Begin with the first line of the entries below and reproduce each line exactly, ending with the line that holds "destruct ((65 <=?".

----

(** ** C4: list options without choices *)

(** C4 (code_bug).  [add_item] guards list options with
    [isinstance(datatype, list)], which is false for the type object
    [list]; so a [list] option declared with no choices is stored, with an
    empty choice set. *)
Theorem add_item_list_without_choices :
  match add_section [] (Some "train") (Some "Training options") with
  | Ok d =>
      match add_item d (Some "train") (Some "masks") TList (PStr "a") (Some "Masks")
              None None ChoicesNone false true None with
      | Ok d' =>
          exists sec e, assoc_lookup "train" d' = Some sec /\
            assoc_lookup "masks" (sec_items sec) = Some e /\
            o_type e = TList /\ o_choices e = []
      | Err _ => False
      end
  | Err _ => False
  end.
Proof. vm_compute. do 2 eexists. repeat split; reflexivity. Qed.

(** ** Reading a stored value *)

Lemma sec_lookup_item k sec e :
  assoc_lookup k (sec_items sec) = Some e -> sec_lookup k sec = Some (HItem e).
Proof. unfold sec_lookup. intros ->. reflexivity. Qed.

Lemma get_typed_get d c s sec k e raw :
  assoc_lookup s d = Some sec -> assoc_lookup k (sec_items sec) = Some e ->
  cp_get s k c = Ok raw -> get d c s k = typed_value (o_type e) raw.
Proof.
  intros Hs Hk Hg. unfold get. rewrite Hs. unfold bind at 1. cbv beta iota.
  rewrite (sec_lookup_item _ _ _ Hk). unfold bind at 1. cbv beta iota.
  destruct (o_type e); unfold cp_getboolean, cp_getint, cp_getfloat, cp_get_value,
    parse_list; rewrite Hg; destruct raw; reflexivity.
Qed.

Lemma get_typed d c s sec k e raw :
  assoc_lookup s d = Some sec -> assoc_lookup k (sec_items sec) = Some e ->
  cp_val s k c = Some raw -> pct_free raw = true -> get d c s k = typed_value (o_type e) raw.
Proof.
  intros Hs Hk Hv Hp. exact (get_typed_get _ _ _ _ _ _ _ Hs Hk (cp_get_val _ _ _ _ Hv Hp)).
Qed.

(** ** C2: the "none" literal *)

Lemma lower_char_inv c a :
  PyStr.lower_char c = a -> (97 <= Ascii.nat_of_ascii a <= 122)%nat ->
  c = a \/ c = Ascii.ascii_of_nat (Ascii.nat_of_ascii a - 32).
Proof.
  unfold PyStr.lower_char. intros H Ha.
  destruct ((65 <=? Ascii.nat_of_ascii c) && (Ascii.nat_of_ascii c <=? 90))%nat eqn:E.
  - right. apply andb_true_iff in E as [E1 E2].
    apply Nat.leb_le in E1, E2. subst a.
    rewrite Ascii.nat_ascii_embedding by lia.
    replace (Ascii.nat_of_ascii c + 32 - 32)%nat with (Ascii.nat_of_ascii c) by lia.
    symmetry. apply Ascii.ascii_nat_embedding.
  - left. exact H.
Qed.

Lemma lower_none_forms v :
  PyStr.lower v = "none" ->
  exists c1 c2 c3 c4, v = String c1 (String c2 (String c3 (String c4 EmptyString))) /\
    (c1 = "n" \/ c1 = "N")%char /\ (c2 = "o" \/ c2 = "O")%char /\
    (c3 = "n" \/ c3 = "N")%char /\ (c4 = "e" \/ c4 = "E")%char.
Proof.
  intros H.
  unfold PyStr.lower in H.
  destruct v as [|c1 [|c2 [|c3 [|c4 [|c5 v]]]]]; cbn [PyStr.map_chars] in H;
    try discriminate.
  injection H as H1 H2 H3 H4.
  exists c1, c2, c3, c4. split; [reflexivity|].
  apply lower_char_inv in H1, H2, H3, H4; try (vm_compute; lia).
  vm_compute in H1, H2, H3, H4. repeat split; assumption.
Qed.

(** C2 fails as stated: a stored "None" makes [get] raise for a boolean
    option and gives [["none"]] for a list option. *)
Lemma get_none_not_normalised :
  get Sample.defaults [("global", [("flag", Some "None")])] "global" "flag"
    = Err (ValueError "Not a boolean: None") /\
  get Sample.defaults [("global", [("size", Some "NONE")])] "global" "size"
    = Err (ValueError "invalid literal for int() with base 10") /\
  get Sample.defaults [("model.a", [("masks", Some "none")])] "model.a" "masks"
    = Ok (VList ["none"]).
Proof. vm_compute. repeat split. Qed.

(** C2 (as amended).  A stored value equal to "none" in any case makes
    [get] return [None] for a text option (any type other than boolean,
    integer, float and list); for a boolean, integer or float option [get]
    raises; for a list option it returns [["none"]]. *)
Theorem get_none_literal d c s sec k e v :
  assoc_lookup s d = Some sec -> assoc_lookup k (sec_items sec) = Some e ->
  cp_val s k c = Some (Some v) -> PyStr.lower v = "none" ->
  (o_type e <> TBool -> o_type e <> TInt -> o_type e <> TFloat -> o_type e <> TList ->
     get d c s k = Ok VNone) /\
  (o_type e = TBool \/ o_type e = TInt \/ o_type e = TFloat ->
     exists err, get d c s k = Err err) /\
  (o_type e = TList -> get d c s k = Ok (VList ["none"])).
Proof.
  intros Hs Hk Hv Hl.
  destruct (lower_none_forms _ Hl) as (c1 & c2 & c3 & c4 & -> & H1 & H2 & H3 & H4).
  assert (Hp : pct_free (Some (String c1 (String c2 (String c3 (String c4 EmptyString)))))
               = true)
    by (destruct H1 as [->| ->]; destruct H2 as [->| ->];
        destruct H3 as [->| ->]; destruct H4 as [->| ->]; reflexivity).
  rewrite (get_typed _ _ _ _ _ _ _ Hs Hk Hv Hp).
  destruct (o_type e) eqn:Ht;
    (repeat split; intros;
     try (exfalso; match goal with H : ?x <> ?x |- _ => apply H; reflexivity end);
     try (exfalso; intuition congruence));
    destruct H1 as [->| ->]; destruct H2 as [->| ->];
    destruct H3 as [->| ->]; destruct H4 as [->| ->];
    vm_compute; eauto.
Qed.

Lemma get_none_literal_witness :
  get Sample.defaults [("model.a", [("mode", Some "NoNe")])] "model.a" "mode" = Ok VNone.
Proof.
  refine (proj1 (get_none_literal Sample.defaults [("model.a", [("mode", Some "NoNe")])]
            "model.a" (Sample.sec "model.a") "mode" (Sample.ent "model.a" "mode") "NoNe"
            _ _ _ _) _ _ _ _); vm_compute; try reflexivity; discriminate.
Defined.

(** ** C8: the list-parsing rule *)

Lemma is_space_lower c : PyStr.is_space (PyStr.lower_char c) = PyStr.is_space c.
Proof. destruct c as [[] [] [] [] [] [] [] []]; reflexivity. Qed.

Lemma lower_char_idem c : PyStr.lower_char (PyStr.lower_char c) = PyStr.lower_char c.
Proof. destruct c as [[] [] [] [] [] [] [] []]; reflexivity. Qed.

Lemma lower_idem s : PyStr.lower (PyStr.lower s) = PyStr.lower s.
Proof.
  unfold PyStr.lower. induction s as [|c r IH]; cbn [PyStr.map_chars]; [reflexivity|].
  rewrite lower_char_idem, IH. reflexivity.
Qed.

Lemma lstrip_lower s : PyStr.lstrip (PyStr.lower s) = PyStr.lower (PyStr.lstrip s).
Proof.
  unfold PyStr.lower. induction s as [|c r IH]; cbn [PyStr.map_chars PyStr.lstrip];
    [reflexivity|].
  rewrite is_space_lower. destruct (PyStr.is_space c); [exact IH | reflexivity].
Qed.

Lemma rstrip_lower s : PyStr.rstrip (PyStr.lower s) = PyStr.lower (PyStr.rstrip s).
Proof.
  unfold PyStr.lower. induction s as [|c r IH]; cbn [PyStr.map_chars PyStr.rstrip];
    [reflexivity|].
  rewrite IH, is_space_lower.
  destruct (PyStr.rstrip r); cbn [PyStr.map_chars]; [|reflexivity].
  destruct (PyStr.is_space c); reflexivity.
Qed.

Lemma strip_lower s : PyStr.strip (PyStr.lower s) = PyStr.lower (PyStr.strip s).
Proof. unfold PyStr.strip. rewrite lstrip_lower, rstrip_lower. reflexivity. Qed.

Lemma rstrip_cons c r :
  PyStr.rstrip (String c r) =
  match PyStr.rstrip r with
  | EmptyString => if PyStr.is_space c then EmptyString else String c EmptyString
  | r' => String c r'
  end.
Proof. reflexivity. Qed.

Lemma rstrip_idem s : PyStr.rstrip (PyStr.rstrip s) = PyStr.rstrip s.
Proof.
  induction s as [|c r IH]; [reflexivity|]. rewrite (rstrip_cons c r).
  destruct (PyStr.rstrip r) as [|c' r'] eqn:E.
  - destruct (PyStr.is_space c) eqn:Hc; [reflexivity|].
    rewrite rstrip_cons. cbn [PyStr.rstrip]. rewrite Hc. reflexivity.
  - rewrite rstrip_cons, IH. reflexivity.
Qed.

Lemma lstrip_shape s :
  PyStr.lstrip s = EmptyString \/
  exists c r, PyStr.lstrip s = String c r /\ PyStr.is_space c = false.
Proof.
  induction s as [|c r IH]; [left; reflexivity|]. cbn [PyStr.lstrip].
  destruct (PyStr.is_space c) eqn:Hc; [exact IH|]. right. eauto.
Qed.

Lemma rstrip_head c r :
  PyStr.is_space c = false -> exists r', PyStr.rstrip (String c r) = String c r'.
Proof.
  intros Hc. cbn [PyStr.rstrip]. destruct (PyStr.rstrip r); [rewrite Hc|]; eauto.
Qed.

Lemma strip_idem s : PyStr.strip (PyStr.strip s) = PyStr.strip s.
Proof.
  unfold PyStr.strip.
  destruct (lstrip_shape s) as [E | (c & r & E & Hc)]; rewrite E; [reflexivity|].
  destruct (rstrip_head c r Hc) as [r' E']. rewrite E'. cbn [PyStr.lstrip].
  rewrite Hc, <- E'. apply rstrip_idem.
Qed.

Lemma parse_list_raw_rule raw : parse_list_raw (Some raw) = list_rule raw.
Proof. destruct raw; reflexivity. Qed.

(** C8 fails as stated: the rule is applied to the value [config.get]
    returns, after interpolation, not to the stored string: a stored
    "a%%, b" parses to [["a%"; "b"]], while the rule gives
    [["a%%"; "b"]]; a stored "a%" makes parsing raise. *)
Lemma parse_list_interpolates :
  parse_list [("s", [("k", Some "a%%, b")])] "s" "k" = Ok ["a%"; "b"] /\
  list_rule "a%%, b" = ["a%%"; "b"] /\
  parse_list [("s", [("k", Some "a%")])] "s" "k" = Err (InterpolationSyntaxError "k" "s").
Proof. vm_compute. repeat split. Qed.

(** C8 (as amended).  [_parse_list] applies the list rule as the
    specification words it (an empty string gives no items; otherwise
    split on commas if there is one, else on whitespace; trim and
    lower-case each piece) to the string [config.get] returns; a key
    stored without a value gives no items and an error of [config.get]
    is raised.  For a stored string with no "%", which [config.get]
    returns as it is, the rule applies to the stored string.  Every item
    is trimmed and lower-case. *)
Theorem parse_list_rule c s k :
  (forall v, cp_get s k c = Ok (Some v) -> parse_list c s k = Ok (list_rule v)) /\
  (cp_get s k c = Ok None -> parse_list c s k = Ok []) /\
  (forall err, cp_get s k c = Err err -> parse_list c s k = Err err) /\
  (forall raw, cp_val s k c = Some (Some raw) -> PyStr.contains "%" raw = false ->
     parse_list c s k = Ok (list_rule raw)) /\
  (forall v t, In t (list_rule v) -> PyStr.lower t = t /\ PyStr.strip t = t).
Proof.
  unfold parse_list. split; [|split; [|split; [|split]]].
  - intros v ->. unfold bind. rewrite parse_list_raw_rule. reflexivity.
  - intros ->. reflexivity.
  - intros err ->. reflexivity.
  - intros raw H Hp. rewrite (cp_get_val _ _ _ _ H); [|simpl; rewrite Hp; reflexivity].
    unfold bind. rewrite parse_list_raw_rule. reflexivity.
  - intros v t Ht. unfold list_rule in Ht.
    destruct (String.eqb v "") ; [destruct Ht|].
    apply in_map_iff in Ht as (x & <- & _). split.
    + apply lower_idem.
    + rewrite strip_lower, strip_idem. reflexivity.
Qed.

Lemma parse_list_rule_witness :
  parse_list [("s", [("k", Some "A,b , C"); ("e", Some "")])] "s" "k" = Ok ["a"; "b"; "c"] /\
  parse_list [("s", [("k", Some "A,b , C"); ("e", Some "")])] "s" "e" = Ok [].
Proof.
  split.
  - rewrite (proj1 (proj2 (proj2 (proj2 (parse_list_rule
                [("s", [("k", Some "A,b , C"); ("e", Some "")])] "s" "k"))))
                "A,b , C" eq_refl eq_refl).
    vm_compute. reflexivity.
  - rewrite (proj1 (parse_list_rule [("s", [("k", Some "A,b , C"); ("e", Some "")])] "s" "e")
                "" eq_refl).
    vm_compute. reflexivity.
Defined.

(** ** C6: a file that matches the schema *)

(** C6.  When the loaded sections are, as a set, the schema's sections and
    the non-comment keys of every schema section are, as a set, its
    option names, [check_config_change] reports no change and
    [validate_config] does not write the file. *)
Theorem validate_config_no_drift st st' :
  set_eqb (cp_sections (st_config st)) (map fst (st_defaults st)) = true ->
  (forall s sec, In (s, sec) (st_defaults st) ->
     set_eqb (option_keys s (st_config st)) (map fst (sec_items sec)) = true) ->
  check_config_change (st_defaults st) (st_config st) = false /\
  (validate_config st = Ok st' -> st_file st' = st_file st).
Proof.
  intros Hs Hk.
  assert (Hc : check_config_change (st_defaults st) (st_config st) = false).
  { unfold check_config_change. rewrite Hs. cbn [negb].
    destruct (existsb _ _) eqn:E; [|reflexivity].
    apply existsb_exists in E as ([s sec] & Hin & Hneg).
    rewrite (Hk s sec Hin) in Hneg. discriminate. }
  split; [exact Hc|].
  unfold validate_config. rewrite Hc. unfold bind at 1. cbv beta iota.
  intros H. destruct (check_config_choices_shape _ _ H) as (c1 & w1 & _ & _ & _ & Hf & _).
  exact Hf.
Qed.

Lemma validate_config_no_drift_witness :
  check_config_change Sample.defaults Sample.user_file = false /\
  st_file Sample.after_choices = Some Sample.user_file.
Proof.
  destruct (validate_config_no_drift Sample.loaded Sample.after_choices)
    as [H1 H2].
  - vm_compute. reflexivity.
  - intros s sec Hin. vm_compute in Hin.
    repeat (destruct Hin as [Hin | Hin]; [inversion Hin; subst; vm_compute; reflexivity|]).
    destruct Hin.
  - split; [exact H1|]. apply H2. vm_compute. reflexivity.
Defined.

(** ** C10: bounds are never checked *)

Lemma fold_result_map {A B C} (F : A -> C -> result A) (h : B -> C) l a :
  fold_result F (map h l) a = fold_result (fun a x => F a (h x)) l a.
Proof.
  revert a. induction l as [|x r IH]; intros a; [reflexivity|]. cbn [map fold_result].
  unfold bind. destruct (F a (h x)); [apply IH|reflexivity].
Qed.

Lemma fold_result_ext {A B} (F G : A -> B -> result A) l a :
  (forall a x, F a x = G a x) -> fold_result F l a = fold_result G l a.
Proof.
  intros H. revert a. induction l as [|x r IH]; intros a; [reflexivity|].
  cbn [fold_result]. rewrite H. unfold bind. destruct (G a x); [apply IH|reflexivity].
Qed.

----

→ Response for this exercise
(** ** C4: list options without choices *)

(** C4 (code_bug).  [add_item] guards list options with
    [isinstance(datatype, list)], which is false for the type object
    [list]; so a [list] option declared with no choices is stored, with an
    empty choice set. *)
Theorem add_item_list_without_choices :
  match add_section [] (Some "train") (Some "Training options") with
  | Ok d =>
      match add_item d (Some "train") (Some "masks") TList (PStr "a") (Some "Masks")
              None None ChoicesNone false true None with
      | Ok d' =>
          exists sec e, assoc_lookup "train" d' = Some sec /\
            assoc_lookup "masks" (sec_items sec) = Some e /\
            o_type e = TList /\ o_choices e = []
      | Err _ => False
      end
  | Err _ => False
  end.
Proof. vm_compute. do 2 eexists. repeat split; reflexivity. Qed.

(** ** Reading a stored value *)

Lemma sec_lookup_item k sec e :
  assoc_lookup k (sec_items sec) = Some e -> sec_lookup k sec = Some (HItem e).
Proof. unfold sec_lookup. intros ->. reflexivity. Qed.

Lemma get_typed_get d c s sec k e raw :
  assoc_lookup s d = Some sec -> assoc_lookup k (sec_items sec) = Some e ->
  cp_get s k c = Ok raw -> get d c s k = typed_value (o_type e) raw.
Proof.
  intros Hs Hk Hg. unfold get. rewrite Hs. unfold bind at 1. cbv beta iota.
  rewrite (sec_lookup_item _ _ _ Hk). unfold bind at 1. cbv beta iota.
  destruct (o_type e); unfold cp_getboolean, cp_getint, cp_getfloat, cp_get_value,
    parse_list; rewrite Hg; destruct raw; reflexivity.
Qed.

Lemma get_typed d c s sec k e raw :
  assoc_lookup s d = Some sec -> assoc_lookup k (sec_items sec) = Some e ->
  cp_val s k c = Some raw -> pct_free raw = true -> get d c s k = typed_value (o_type e) raw.
Proof.
  intros Hs Hk Hv Hp. exact (get_typed_get _ _ _ _ _ _ _ Hs Hk (cp_get_val _ _ _ _ Hv Hp)).
Qed.

(** ** C2: the "none" literal *)

Lemma lower_char_inv c a :
  PyStr.lower_char c = a -> (97 <= Ascii.nat_of_ascii a <= 122)%nat ->
  c = a \/ c = Ascii.ascii_of_nat (Ascii.nat_of_ascii a - 32).
Proof.
  unfold PyStr.lower_char. intros H Ha.
  destruct ((65 <=? Ascii.nat_of_ascii c) && (Ascii.nat_of_ascii c <=? 90))%nat eqn:E.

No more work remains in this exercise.